Why it matters: Children are not exempt from the stress associated with the pandemic and its accompanying economic shock, and we could be reckoning with the scars of the experience for generations.
Driving the news: A new survey of more than 6,000 parents and children in the U.S., UK and other countries by the charity Save the Children found about 1 in 4 children living under COVID-19 lockdowns are dealing with anxiety and are at risk of depression.
- Though children have been largely shielded from the disease itself — with some frightening exceptions — they’ve been unable to go to school, visit friends or extended family, or even enjoy city playgrounds.
Context: Based on past research into the long-term effects of economic stress, experts worry the impacts of the pandemic will be felt by children long after the disease itself is finally conquered.

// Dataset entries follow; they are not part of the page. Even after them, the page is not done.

(** [f"{nodo.id}"]: the decimal text of a Python integer. *)
Definition texto_id (z : Z) : String.string :=
  DecimalString.NilZero.string_of_int (Z.to_int z).

(** ["  " * nivel]. *)
Fixpoint sangria (nivel : nat) : String.string :=
  match nivel with
  | O => ""%string
  | S k => "  "%string +++ sangria k
  end.

(** The truth value of a float in [if nodo.valor:]: zero is false. *)
Definition es_cierto (v : ext) : bool :=
  match v with
  | Fin 0 => false
  | _ => true
  end.

(** [estado]: ["[PODADO]"] for a marked node, [""] otherwise. *)
Definition texto_estado (nodo : Nodo) : String.string :=
  if podado nodo then "[PODADO]"%string else ""%string.

Section Impresion.

(** [f"{x:.2f}"]: the text of a float with two decimals. *)
Variable formato_2f : ext -> String.string.

(** The line that [imprimir_arbol] prints for a node, lines 94-108.
    Formatting [None] with [:.2f] raises [TypeError]; for an internal node
    [if nodo.valor:] guards the formatting, and [None] and zero take the
    branch that prints no value. *)
Definition linea (nodo : Nodo) (nivel : nat) : resultado String.string :=
  let prefijo := sangria nivel in
  let estado := texto_estado nodo in
  if es_hoja nodo then
    match valor nodo with
    | None => TypeError
    | Some v =>
        Ok (prefijo +++ "Hoja "%string +++ texto_id (id nodo) +++ ": "%string
            +++ formato_2f v +++ " "%string +++ estado)
    end
  else
    let tipo := if es_max nodo then "MAX"%string else "MIN"%string in
    let sin_valor :=
      prefijo +++ "Nodo "%string +++ tipo +++ " "%string
      +++ texto_id (id nodo) +++ " "%string +++ estado in
    match valor nodo with
    | Some v =>
        if es_cierto v
        then Ok (prefijo +++ "Nodo "%string +++ tipo +++ " "%string
                 +++ texto_id (id nodo) +++ ": "%string +++ formato_2f v
                 +++ " "%string +++ estado)
        else Ok sin_valor
    | None => Ok sin_valor
    end.

(** The lines of a loop of calls, in order, up to the first that raises. *)
Fixpoint en_orden (rs : list (resultado (list String.string)))
  : resultado (list String.string) :=
  match rs with
  | [] => Ok []
  | TypeError :: _ => TypeError
  | Ok ls :: rs' =>
      match en_orden rs' with
      | TypeError => TypeError
      | Ok ls' => Ok (ls ++ ls')
      end
  end.

(** [imprimir_arbol(nodo, nivel)]: the lines printed, or [TypeError]. *)
Fixpoint imprimir_arbol (nodo : Nodo) (nivel : nat) {struct nodo}
  : resultado (list String.string) :=
  match linea nodo nivel with
  | TypeError => TypeError
  | Ok l =>
      match en_orden (map (fun hijo => imprimir_arbol hijo (S nivel))
                          (hijos nodo)) with
      | TypeError => TypeError
      | Ok ls => Ok (l :: ls)
      end
  end.

End Impresion.

(** The last character of a text. *)
Fixpoint ultimo (s : String.string) : option Ascii.ascii :=
  match s with
  | String.EmptyString => None
  | String.String c String.EmptyString => Some c
  | String.String _ t => ultimo t
  end.

(** The text [l] ends with the text [suf]. *)
Definition termina_en (suf l : String.string) : Prop :=
  exists u, l = u +++ suf.

(** * The notions of the specification *)

(** ** Full minimax

    The unpruned evaluation the spec compares with: the value of a leaf is
    its stored value, the value of a MAX (MIN) node is the maximum (minimum)
    of the values of all its children. *)

Definition combina (em : bool) (vs : list (option ext)) : option ext :=
  fold_left (fun acc ov =>
               match acc, ov with
               | Some a, Some v => Some (mejor em a v)
               | _, _ => None
               end) vs (Some (inicial em)).

Fixpoint minimax (n : Nodo) : option ext :=
  if es_hoja n then valor n
  else combina (es_max n) (map minimax (hijos n)).

(** ** Properties of trees *)

(** A well-formed tree: every leaf carries a value. *)
Fixpoint bien_formado (n : Nodo) : bool :=
  if es_hoja n then match valor n with Some _ => true | None => false end
  else forallb bien_formado (hijos n).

- “The poorest households simply won’t recover from the effects on education and lost income,” says Candice Odgers, co-director of the Child and Brain Development Program at the Canadian NGO CIFAR. “For many children their safety place is school, and that has been pulled out from under them.”
How it works: While the anxiety and feelings of depression connected to the pandemic may seem purely psychological, research suggests those intense stressors can affect children’s genes and biological development.
- “These early life experiences literally get under the skin,” says Michael Kabor, a professor of medical genetics at the University of British Columbia. “That’s why we think the secondary effects of the COVID-19 pandemic are going to be profound.”
The bottom line: Experts urge policymakers to ensure that benefits and aid be distributed equitably to children at all income levels. And while they deal with their own coronavirus anxieties, parents should be mindful of what their children are enduring.